(Collected data)
(** An upgrade that [handleUpgrade] does not accept never leaves the raw
    socket open: the socket is destroyed, or it is ended with a close
    timer pending whose expiry destroys it.  The upgrade is accepted only
    when the breaker let it through and the callback resolved, and then
    the handler itself does not touch the socket; a refusal by the breaker
    never invokes the callback.  Only the breaker of the request's path
    changes. *)
Theorem refused_upgrade_closes_socket
    (pathname : string) (upgradeCallback : UpgradeCallback) (endThrows : bool)
    (at_ : Readings) (socket : RawSocket) (m : CircuitBreakerManager) :
  let result := handleUpgrade pathname upgradeCallback endThrows at_ socket m in
  let allowed := (canExecute (atCheck at_) (getBreaker pathname None m).1).1 in
  callbackInvoked result.1.1 = allowed /\
  accepted result.1.1
  = (allowed && match upgradeCallback with Resolves => true | _ => false end)
  /\
  (accepted result.1.1 = true -> result.1.2 = socket) /\
  (accepted result.1.1 = false ->
     rawDestroyed result.1.2 = true \/
     (rawEnded result.1.2 = true /\
      (0 < closeTimeouts result.1.2)%nat /\
      rawDestroyed (closeTimeoutFired result.1.2) = true)) /\
  (forall other, other <> pathname -> result.2 !! other = m !! other).
Proof.
  unfold handleUpgrade.
  destruct (getBreaker pathname None m) as [b m1] eqn:Hget. simpl.
  assert (Hother : forall other, other <> pathname -> m1 !! other = m !! other).
  { intros other Hne. unfold getBreaker in Hget.
    destruct (m !! pathname); simplify_eq; [done|].
    by rewrite lookup_insert_ne. }
  destruct (canExecute (atCheck at_) b) as [allowed b'] eqn:Hcan. simpl.
  destruct allowed; simpl.
  - destruct upgradeCallback as [|error]; simpl.
    + repeat split; try done.
      intros other Hne. rewrite lookup_insert_ne by done. by apply Hother.
    + repeat split; try done.
      * intros _. unfold handleUpgradeError.
        destruct (getRecoveryStrategy error);
          try (left; reflexivity).
        apply closeSocketGracefully_ends.
      * intros other Hne. rewrite lookup_insert_ne by done. by apply Hother.
  - repeat split; try done.
    + intros _. apply closeSocketGracefully_ends.
    + intros other Hne. rewrite lookup_insert_ne by done. by apply Hother.
Qed.

Lemma serve_fresh pathname m a :
  m !! pathname = None ->
  serve pathname m a
  = serve pathname (<[pathname := create pathname defaultConfig]> m) a.
Proof.
  intros Hnone. unfold serve, handleUpgrade, getBreaker.
  rewrite Hnone, lookup_insert_eq. reflexivity.
Qed.

(** One rejected upgrade on a CLOSED breaker whose window lies inside the
    monitoring window. *)
Lemma serve_rejected pathname m b a t0 :
  m !! pathname = Some b ->
  config b = defaultConfig -> state b = CLOSED ->
  Forall (fun t => t0 <= t) (failureWindow b) ->
  rejects a -> readingsWithin t0 300000 a ->
  exists b',
    serve pathname m a !! pathname = Some b' /\
    config b' = defaultConfig /\
    failureWindow b' = failureWindow b ++ [atRecord a.2] /\
    lastFailureTime b' = Some (atRecord a.2) /\
    state b' = (if 5 <=? Z.of_nat (length (failureWindow b)) + 1
                then OPEN else CLOSED).
Proof.
  intros Hm Hcfg Hst Hw Hrej (Hc & Hr & Hp).
  destruct a as [cb at_]. simpl in *.
  destruct cb as [|error]; [done|].
  unfold serve, handleUpgrade, getBreaker. simpl. rewrite Hm.
  assert (Hkeep : newerThan (atCheck at_ - monitoringWindow (config b))
                    (failureWindow b) = failureWindow b).
  { apply BreakerManagerFacts.newerThan_all. rewrite Hcfg. simpl.
    eapply Forall_impl; [exact Hw|]. simpl. intros t Ht. lia. }
  assert (Hkeep' : newerThan (atPrune at_ - monitoringWindow (config b))
                     (failureWindow b ++ [atRecord at_])
                   = failureWindow b ++ [atRecord at_]).
  { apply BreakerManagerFacts.newerThan_all. rewrite Hcfg. simpl.
    apply Forall_app. split.
    - eapply Forall_impl; [exact Hw|]. simpl. intros t Ht. lia.
    - apply Forall_singleton. lia. }
  unfold canExecute, cleanupOldFailures. rewrite Hkeep. simpl.
  rewrite Hst. simpl. rewrite lookup_insert_eq.
  eexists. split; [reflexivity|].
  unfold recordFailure, cleanupOldFailures. simpl.
  rewrite Hkeep', Hst, Hcfg, length_app. simpl.
  replace (Z.of_nat (length (failureWindow b) + 1))
    with (Z.of_nat (length (failureWindow b)) + 1) by lia.
  destruct (_ <=? _); simpl; done.
Qed.

Lemma failing_run pathname t0 attempts :
  forall m b,
    m !! pathname = Some b ->
    config b = defaultConfig -> state b = CLOSED ->
    Forall (fun t => t0 <= t) (failureWindow b) ->
    attempts <> [] ->
    (length (failureWindow b) + length attempts <= 5)%nat ->
    Forall rejects attempts ->
    Forall (readingsWithin t0 300000) attempts ->
    exists b' tf,
      serveAll pathname attempts m !! pathname = Some b' /\
      config b' = defaultConfig /\
      lastFailureTime b' = Some tf /\ t0 <= tf /\
      state b' = (if (length (failureWindow b) + length attempts <? 5)%nat
                  then CLOSED else OPEN).
Proof.
  induction attempts as [|a attempts IH];
    intros m b Hm Hcfg Hst Hw Hne Hlen Hrej Hin; [done|].
  apply Forall_cons in Hrej as [Ha Hrej]. apply Forall_cons in Hin as [Hi Hin].
  destruct (serve_rejected pathname m b a t0 Hm Hcfg Hst Hw Ha Hi)
    as (b1 & Hm1 & Hcfg1 & Hw1 & Hlf1 & Hst1).
  simpl in Hlen.
  change (serveAll pathname (a :: attempts) m)
    with (serveAll pathname attempts (serve pathname m a)).
  destruct attempts as [|a' attempts].
  - exists b1, (atRecord a.2). simpl.
    destruct Hi as (_ & Hr & _).
    repeat split; [exact Hm1|exact Hcfg1|exact Hlf1|lia|].
    rewrite Hst1.
    destruct (Z.leb_spec 5 (Z.of_nat (length (failureWindow b)) + 1)),
      (Nat.ltb_spec (length (failureWindow b) + 1) 5); done || lia.
  - assert (Hst1' : state b1 = CLOSED).
    { rewrite Hst1. simpl in Hlen.
      destruct (Z.leb_spec 5 (Z.of_nat (length (failureWindow b)) + 1));
        [lia|done]. }
    destruct (IH (serve pathname m a) b1) as
        (b' & tf & Hm' & Hcfg' & Hlf' & Htf & Hst'); try done.
    + rewrite Hw1. apply Forall_app. split; [exact Hw|].
      apply Forall_singleton. destruct Hi as (_ & Hr & _). lia.
    + rewrite Hw1, length_app. simpl in *. lia.
    + exists b', tf. repeat split; try done.
      rewrite Hst', Hw1, length_app. simpl.
      replace (length (failureWindow b) + 1 + S (length attempts))%nat
        with (length (failureWindow b) + S (S (length attempts)))%nat by lia.
      reflexivity.
Qed.

(** Five upgrades for a path that fail within five minutes close the path.
    Take a manager with no breaker for the path and five upgrades served
    one after the other, each let through and rejected by its callback,
    with all clock readings inside one interval of 300000 ms.  Afterwards
    the path's breaker is OPEN, and every further upgrade for the path
    whose check comes less than 60000 ms after the last failure is refused:
    the callback is not invoked, the raw socket is closed, and the breaker
    stays OPEN. *)
Theorem failing_route_is_refused
    (pathname : string) (attempts : list Attempt) (t0 : Z)
    (m : CircuitBreakerManager) :
  m !! pathname = None ->
  0 < t0 ->
  length attempts = 5%nat ->
  Forall rejects attempts ->
  Forall (readingsWithin t0 300000) attempts ->
  exists b tf,
    serveAll pathname attempts m !! pathname = Some b /\
    state b = OPEN /\
    lastFailureTime b = Some tf /\
    forall upgradeCallback endThrows at_ socket,
      atCheck at_ - tf < 60000 ->
      exists m',
        handleUpgrade pathname upgradeCallback endThrows at_ socket
          (serveAll pathname attempts m)
        = (mkUpgradeResult false false,
           closeSocketGracefully endThrows socket, m') /\
        state <$> m' !! pathname = Some OPEN.
Proof.
  intros Hnone Ht0 Hlen Hrej Hin.
  destruct attempts as [|a attempts]; [done|].
  change (serveAll pathname (a :: attempts) m)
    with (serveAll pathname attempts (serve pathname m a)).
  rewrite (serve_fresh pathname m a Hnone).
  change (serveAll pathname attempts
            (serve pathname (<[pathname:=create pathname defaultConfig]> m) a))
    with (serveAll pathname (a :: attempts)
            (<[pathname:=create pathname defaultConfig]> m)).
  destruct (failing_run pathname t0 (a :: attempts)
              (<[pathname:=create pathname defaultConfig]> m)
              (create pathname defaultConfig))
    as (b & tf & Hm & Hcfg & Hlf & Htf & Hst); try done.
  { by rewrite lookup_insert_eq. }
  { simpl in *. lia. }
  rewrite Hlen in Hst. simpl in Hst.
  exists b, tf. repeat split; try done.
  intros cb endThrows at_ socket Hsoon.
  unfold handleUpgrade, getBreaker. rewrite Hm.
  unfold canExecute. simpl. rewrite Hst. unfold shouldAttemptReset. simpl.
  rewrite Hlf, Hcfg. simpl.
  destruct (Z.eqb_spec tf 0); [lia|].
  destruct (Z.leb_spec 60000 (atCheck at_ - tf)); [lia|]. simpl.
  eexists. split; [reflexivity|].
  rewrite lookup_insert_eq. simpl. by rewrite Hst.
Qed.

Lemma failing_route_is_refused_witness :
  exists b tf,
    serveAll "/api/echo" fiveFailures empty !! "/api/echo" = Some b /\
    state b = OPEN /\
    lastFailureTime b = Some tf /\
    forall upgradeCallback endThrows at_ socket,
      atCheck at_ - tf < 60000 ->
      exists m',
        handleUpgrade "/api/echo" upgradeCallback endThrows at_ socket
          (serveAll "/api/echo" fiveFailures empty)
        = (mkUpgradeResult false false,
           closeSocketGracefully endThrows socket, m') /\
        state <$> m' !! "/api/echo" = Some OPEN.
Proof.
  apply (failing_route_is_refused "/api/echo" fiveFailures 1000 empty).
  - reflexivity.
  - lia.
  - reflexivity.
  - unfold fiveFailures. repeat constructor.
  - unfold fiveFailures, readingsWithin. repeat constructor; simpl; lia.
Defined.

(** Every connection error ends the connection.  [getRecoveryStrategy]
    yields CLOSE_CONNECTION or TERMINATE_CONNECTION for every value, so the
    RETRY and IGNORE branches of [handleConnectionError] are never taken:
    a client that is connecting or open is terminated, or [close] is
    called on it with code 1011 and reason "Connection error" and a close
    timer is left pending.  Nothing is done only for a client that is
    already closing or closed, under the strategy CLOSE_CONNECTION. *)
Theorem connection_error_ends_client
    (readyState : ReadyState) (error : Thrown) (closeThrows : bool) :
  (getRecoveryStrategy error = CLOSE_CONNECTION \/
   getRecoveryStrategy error = TERMINATE_CONNECTION) /\
  (last (handleConnectionError readyState error closeThrows).1
   = Some TerminateClient \/
   handleConnectionError readyState error closeThrows
   = ([Close 1011 "Connection error"], true) \/
   (handleConnectionError readyState error closeThrows = ([], false) /\
    getRecoveryStrategy error = CLOSE_CONNECTION /\
    (readyState = WsClosing \/ readyState = WsClosed))).
Proof.
  split; [apply getRecoveryStrategy_closes_or_terminates|].
  unfold handleConnectionError.
  destruct (getRecoveryStrategy_closes_or_terminates error) as [-> | ->];
    [|by left].
  destruct readyState, closeThrows; simpl; auto 10.
Qed.
(** C4, amended.  Isolation is per client, not per copy.  On every path,
    the test copy of a client is run only after the train copy of that
    client was run and returned: a train copy that fails skips the test
    copy of that client.  When the per-client loop is reached and the copy
    jobs either return or exit non-zero, the train copy is run for every
    client of the list, and the test copy for every client whose train
    copy returned. *)
Theorem copy_isolation_is_per_client exp_quota shuffle (w : world)
        (len_train_data len_train_labels len_test_data len_test_labels : nat)
        (inventory_path split_method remote_dest_path : string)
        (client_names : list string) :
  let t := fst (split_and_distribute exp_quota shuffle w
                  len_train_data len_train_labels len_test_data len_test_labels
                  inventory_path split_method remote_dest_path) in
  (forall c, In (Run (copy_test_of w inventory_path remote_dest_path c)) t ->
             In (Run (copy_train_of w inventory_path remote_dest_path c)) t /\
             respond w (copy_train_of w inventory_path remote_dest_path c) = Completed)
  /\
  (reaches_transfer exp_quota w
                    len_train_data len_train_labels len_test_data len_test_labels
                    inventory_path split_method remote_dest_path client_names ->
   forall c, In c client_names ->
     In (Run (copy_train_of w inventory_path remote_dest_path c)) t /\
     (respond w (copy_train_of w inventory_path remote_dest_path c) = Completed ->
      In (Run (copy_test_of w inventory_path remote_dest_path c)) t)).
Proof.
  intros t. subst t. split.
  - intros c Hin.
    assert (Htr : transfer_event (Run (copy_test_of w inventory_path remote_dest_path c))
                  = true) by reflexivity.
    destruct (transfer_events_of_loop exp_quota shuffle w _ _ _ _ _ _ _ _ Htr Hin)
      as (names & _ & Hloop).
    destruct (send_all_test_after_train w _ _ _ _ Hloop) as [Hok Htrain].
    split; [|exact Hok].
    clear Hloop Hok.
    unfold split_and_distribute in *.
    apply in_bind in Hin. destruct Hin as [Hin|(? & _ & Hin)];
      [simpl in Hin; destruct Hin as [Hin|[]]; discriminate Hin|].
    apply in_bind in Hin. destruct Hin as [Hin|(? & _ & Hin)];
      [simpl in Hin; destruct Hin as [Hin|[]]; discriminate Hin|].
    apply in_bind. right. exists tt. split; [reflexivity|].
    apply in_bind. right. exists tt. split; [reflexivity|].
    destruct (negb (len_train_data =? len_train_labels)%nat);
      [simpl in Hin; destruct Hin as [Hin|[]]; discriminate Hin|].
    destruct (negb (len_test_data =? len_test_labels)%nat);
      [simpl in Hin; destruct Hin as [Hin|[]]; discriminate Hin|].
    destruct (negb (inventory_exists w inventory_path));
      [simpl in Hin; destruct Hin as [Hin|[]]; discriminate Hin|].
    apply in_bind in Hin. destruct Hin as [Hin|(clients & Hq & Hin)].
    { exfalso. exact (quiet_excludes _ _ (query_clients_quiet w inventory_path)
                        Htr Hin). }
    apply in_bind. right. exists clients. split; [exact Hq|].
    destruct clients as [names'|]; [|contradiction].
    pose proof Hq as Hq'. apply query_clients_some in Hq'.
    destruct Hq' as (_ & Hout & _).
    apply in_bind in Hin. destruct Hin as [Hin|(f & _ & Hin)].
    2:{ exfalso. destruct f; simpl in Hin; [destruct Hin as [Hin|[]]; discriminate Hin
                                          | contradiction]. }
    apply in_bind. left.
    rewrite fst_with_temp_dir in *. apply in_app_or in Hin.
    destruct Hin as [Hin|[Hin|[]]]; [|discriminate Hin].
    apply in_or_app. left.
    apply in_bind in Hin. destruct Hin as [Hin|(x1 & Hx1 & Hin)].
    { simpl in Hin. destruct Hin as [Hin|[]]. discriminate Hin. }
    apply in_bind. right. exists x1. split; [exact Hx1|].
    apply in_bind in Hin. destruct Hin as [Hin|(groups & Hg & Hin)].
    { exfalso. exact (quiet_excludes _ _ (split_call_quiet _ _ _ _ _) Htr Hin). }
    apply in_bind. right. exists groups. split; [exact Hg|].
    apply in_bind in Hin. destruct Hin as [Hin|(x2 & Hx2 & Hin)].
    { exfalso. exact (quiet_excludes _ _ (save_train_shards_quiet _ _ _ _) Htr Hin). }
    apply in_bind. right. exists x2. split; [exact Hx2|].
    apply in_bind in Hin. destruct Hin as [Hin|(x3 & Hx3 & Hin)].
    { simpl in Hin. destruct Hin as [Hin|[]]. discriminate Hin. }
    apply in_bind. right. exists x3. split; [exact Hx3|].
    apply in_bind in Hin. destruct Hin as [Hin|(x4 & Hx4 & Hin)].
    { exfalso. exact (quiet_excludes _ _ (save_quiet _ _ _) Htr Hin). }
    apply in_bind. right. exists x4. split; [exact Hx4|].
    apply in_bind in Hin. destruct Hin as [Hin|(x5 & Hx5 & Hin)].
    { simpl in Hin. destruct Hin as [Hin|[]]. discriminate Hin. }
    apply in_bind. right. exists x5. split; [exact Hx5|].
    apply in_bind in Hin. destruct Hin as [Hin|(r & Hr & Hin)].
    { exfalso. exact (quiet_excludes _ _ (reset_remote_quiet _ _ _) Htr Hin). }
    apply in_bind. right. exists r. split; [exact Hr|].
    destruct r; [|contradiction].
    apply in_bind in Hin. destruct Hin as [Hin|(x6 & Hx6 & Hin)].
    { simpl in Hin. destruct Hin as [Hin|[]]. discriminate Hin. }
    apply in_bind. right. exists x6. split; [exact Hx6|].
    apply in_bind in Hin. destruct Hin as [Hin|(x7 & _ & Hin)].
    + apply in_bind. left.
      exact (proj2 (send_all_test_after_train w _ _ _ _ Hin)).
    + exfalso. apply in_bind in Hin. destruct Hin as [Hin|(? & _ & Hin)].
      * simpl in Hin. destruct Hin as [Hin|[]]. discriminate Hin.
      * contradiction.
  - intros Hreach c Hc.
    destruct (transfer_trace exp_quota shuffle w _ _ _ _ _ _ _ _ Hreach)
      as (pre & Hpre & Hrun).
    pose proof (rt_copies _ _ _ _ _ _ _ _ _ _ Hreach) as Hcopies.
    rewrite Forall_forall in Hcopies.
    split.
    + apply (loop_events_in_run _ _ _ _ _ _ Hrun).
      apply in_flat_map. exists c. split; [exact Hc|].
      apply client_events_spec; [now apply Hcopies | tauto].
    + intros Hok. apply (loop_events_in_run _ _ _ _ _ _ Hrun).
      apply in_flat_map. exists c. split; [exact Hc|].
      apply client_events_spec; [now apply Hcopies | tauto].
Qed.
(** C5.  Two adjacent leaves hold the slices [s1, m) and [m, e2) of the
    document text, and the clause, whose selected text is the slice
    [start, end) of that text, falls in the left-overlap branch on the first
    and in the right-overlap branch on the second.  Then both are spliced,
    each with one highlighted span, and the text of the first span followed
    by the text of the second is the selected text of the clause. *)
Theorem split_coverage (documentText : string) annotation p clauseInfo
    (first second : Node) (s1 m e2 : Z) :
  rangeOf first = Some (s1, m) ->
  rangeOf second = Some (m, e2) ->
  0 <= s1 -> e2 <= JS.length documentText ->
  textContent first = JS.substring documentText s1 m ->
  textContent second = JS.substring documentText m e2 ->
  selected_text annotation = JS.substring documentText (start p) (end_ p) ->
  classification p first = Some LeftOverlap ->
  classification p second = Some RightOverlap ->
  exists new1 new2 span1 span2,
    replacement (loopBody annotation p clauseInfo first) = Some new1
    /\ replacement (loopBody annotation p clauseInfo second) = Some new2
    /\ elementChildren new1 = [span1]
    /\ elementChildren new2 = [span2]
    /\ ownText span1 +:+ ownText span2 = selected_text annotation.
Proof.
  intros Hr1 Hr2 Hs1 He2 Ht1 Ht2 Hsel Hc1 Hc2.
  destruct first as [data|tag1 attrs1 ch1]; [done |].
  destruct second as [data|tag2 attrs2 ch2]; [done |].
  simpl in Hr1, Hr2, Hc1, Hc2. unfold loopBody.
  destruct (elStart attrs1) as [s|]; [|done].
  destruct (elEnd attrs1) as [e|]; [|done]. injection Hr1 as -> ->.
  destruct (elStart attrs2) as [s|]; [|done].
  destruct (elEnd attrs2) as [e|]; [|done]. injection Hr2 as -> ->.
  rewrite Hc1, Hc2, Ht1, Ht2.
  apply classify_LeftOverlap in Hc1. apply classify_RightOverlap in Hc2.
  replace (Z.max 0 (start p - s1)) with (start p - s1) by lia.
  unfold JS.length in He2.
  destruct (slices_across_cut documentText (Z.to_nat s1) (Z.to_nat (start p))
              (Z.to_nat m) (Z.to_nat (end_ p)) (Z.to_nat e2))
    as (Hcat & Hne1 & Hne2); [lia | lia | lia |].
  assert (Hh1 : JS.substring_from (JS.substring documentText s1 m)
                  (start p - s1)
                = JS.drop (Z.to_nat (start p) - Z.to_nat s1)
                    (JS.take (Z.to_nat m - Z.to_nat s1)
                       (JS.drop (Z.to_nat s1) documentText))).
  { rewrite substring_suffix, substring_from_index by lia.
    by rewrite !Z2Nat.inj_sub by lia. }
  assert (Hh2 : JS.substring (JS.substring documentText m e2) 0 (end_ p - m)
                = JS.take (Z.to_nat (end_ p) - Z.to_nat m)
                    (JS.take (Z.to_nat e2 - Z.to_nat m)
                       (JS.drop (Z.to_nat m) documentText))).
  { rewrite substring_prefix, substring_from_index by lia.
    by rewrite !Z2Nat.inj_sub by lia. }
  rewrite Hh1, Hh2.
  rewrite (proj2 (truthy_true _) Hne1), (proj2 (truthy_true _) Hne2).
  do 4 eexists. simpl replacement. rewrite !textChild_optionalText.
  split; [done |]. split; [done |].
  split; [by apply (elementChildren_splice _ _ _ _ "") |].
  split; [by apply (elementChildren_splice _ _ "") |].
  rewrite !ownText_overlapSpan, Hcat, Hsel.
  rewrite substring_from_index by lia.
  by rewrite Z2Nat.inj_sub by lia.
Qed.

§ EXERCISE INSTRUCTIONS
With the line that contains "destruct (elStart attrs1) as [s|]; [|done]." as the first and the final line of the data as the last, repeat every line in that span exactly.

§ ANSWER AREA
  destruct (elStart attrs1) as [s|]; [|done].
  destruct (elEnd attrs1) as [e|]; [|done]. injection Hr1 as -> ->.
  destruct (elStart attrs2) as [s|]; [|done].
  destruct (elEnd attrs2) as [e|]; [|done]. injection Hr2 as -> ->.
  rewrite Hc1, Hc2, Ht1, Ht2.
  apply classify_LeftOverlap in Hc1. apply classify_RightOverlap in Hc2.
  replace (Z.max 0 (start p - s1)) with (start p - s1) by lia.
  unfold JS.length in He2.
  destruct (slices_across_cut documentText (Z.to_nat s1) (Z.to_nat (start p))
              (Z.to_nat m) (Z.to_nat (end_ p)) (Z.to_nat e2))
    as (Hcat & Hne1 & Hne2); [lia | lia | lia |].
  assert (Hh1 : JS.substring_from (JS.substring documentText s1 m)
                  (start p - s1)
                = JS.drop (Z.to_nat (start p) - Z.to_nat s1)
                    (JS.take (Z.to_nat m - Z.to_nat s1)
                       (JS.drop (Z.to_nat s1) documentText))).
  { rewrite substring_suffix, substring_from_index by lia.
    by rewrite !Z2Nat.inj_sub by lia. }
  assert (Hh2 : JS.substring (JS.substring documentText m e2) 0 (end_ p - m)
                = JS.take (Z.to_nat (end_ p) - Z.to_nat m)
                    (JS.take (Z.to_nat e2 - Z.to_nat m)
                       (JS.drop (Z.to_nat m) documentText))).
  { rewrite substring_prefix, substring_from_index by lia.
    by rewrite !Z2Nat.inj_sub by lia. }
  rewrite Hh1, Hh2.
  rewrite (proj2 (truthy_true _) Hne1), (proj2 (truthy_true _) Hne2).
  do 4 eexists. simpl replacement. rewrite !textChild_optionalText.
  split; [done |]. split; [done |].
  split; [by apply (elementChildren_splice _ _ _ _ "") |].
  split; [by apply (elementChildren_splice _ _ "") |].
  rewrite !ownText_overlapSpan, Hcat, Hsel.
  rewrite substring_from_index by lia.
  by rewrite Z2Nat.inj_sub by lia.
Qed.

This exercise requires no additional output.